(Source records)
□ □ □ □ □ □ □
Lemma toMonitor_roundtrip monitor id :
  conf.Locked monitor = false →
  toMonitor (datadog.set_Id (toDdMonitor monitor) id) = mret monitor.
Proof.
  intros Hlocked. rewrite toMonitor_toDdMonitor.
  destruct monitor; simpl in *; by subst.
Qed.

Lemma GetProvisionedMonitor_found client config monitor monitors dd :
  onGetMonitorsByTags client [OwnerTag config] = (monitors, None) →
  provisionedAs monitors (conf.Name monitor) dd →
  GetProvisionedMonitor client config monitor =
    MkM [ECall (GetMonitorsByTags [OwnerTag config])] (Ret (Some dd, None)).
Proof.
  intros Hlist Hprov. unfold GetProvisionedMonitor, GetProvisionedMonitors.
  rewrite Hlist, emit_then_ret, bind_value. cbv beta iota.
  rewrite (findByName_first _ _ _ Hprov), bind_ret_l. reflexivity.
Qed.

(** A failed listing is answered with a create call. *)
Lemma AddOrUpdate_creates_on_read_error client config monitor monitors e :
  onGetMonitorsByTags client [OwnerTag config] = (monitors, Some e) →
  calls (trace (AddOrUpdate client config monitor)) =
    [GetMonitorsByTags [OwnerTag config]; CreateMonitor (toDdMonitor monitor)].
Proof.
  intros Hlist.
  unfold AddOrUpdate, GetProvisionedMonitor, GetProvisionedMonitors, createMonitor.
  rewrite Hlist.
  destruct (onCreateMonitor client (toDdMonitor monitor)) as [[p|] [e'|]]; reflexivity.
Qed.

(** C2 fails on the code: the listing call of [clientUnreachable] returns an
    error, and the sync step goes on to issue a create call for the
    monitor. *)
Theorem create_issued_when_listing_fails :
  onGetMonitorsByTags clientUnreachable [OwnerTag config0] = ([], Some "connection refused") ∧
  calls (trace (AddOrUpdate clientUnreachable config0 desired)) =
    [GetMonitorsByTags ["dd-manager"]; CreateMonitor (toDdMonitor desired)] ∧
  result (AddOrUpdate clientUnreachable config0 desired) = Ret (Some 8, None).
Proof. repeat split; vm_compute; reflexivity. Qed.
□ □ □ □ □ □ □
What is expected → Take the records above and return, word for word, only the lines that fall from the line with "[GetMonitorsByTags [OwnerTag config];" to the line with "(toDdMonitor desired)] ∧", both of them included.

Exercise solution →
    [GetMonitorsByTags [OwnerTag config]; CreateMonitor (toDdMonitor monitor)].
Proof.
  intros Hlist.
  unfold AddOrUpdate, GetProvisionedMonitor, GetProvisionedMonitors, createMonitor.
  rewrite Hlist.
  destruct (onCreateMonitor client (toDdMonitor monitor)) as [[p|] [e'|]]; reflexivity.
Qed.

(** C2 fails on the code: the listing call of [clientUnreachable] returns an
    error, and the sync step goes on to issue a create call for the
    monitor. *)
Theorem create_issued_when_listing_fails :
  onGetMonitorsByTags clientUnreachable [OwnerTag config0] = ([], Some "connection refused") ∧
  calls (trace (AddOrUpdate clientUnreachable config0 desired)) =
    [GetMonitorsByTags ["dd-manager"]; CreateMonitor (toDdMonitor desired)] ∧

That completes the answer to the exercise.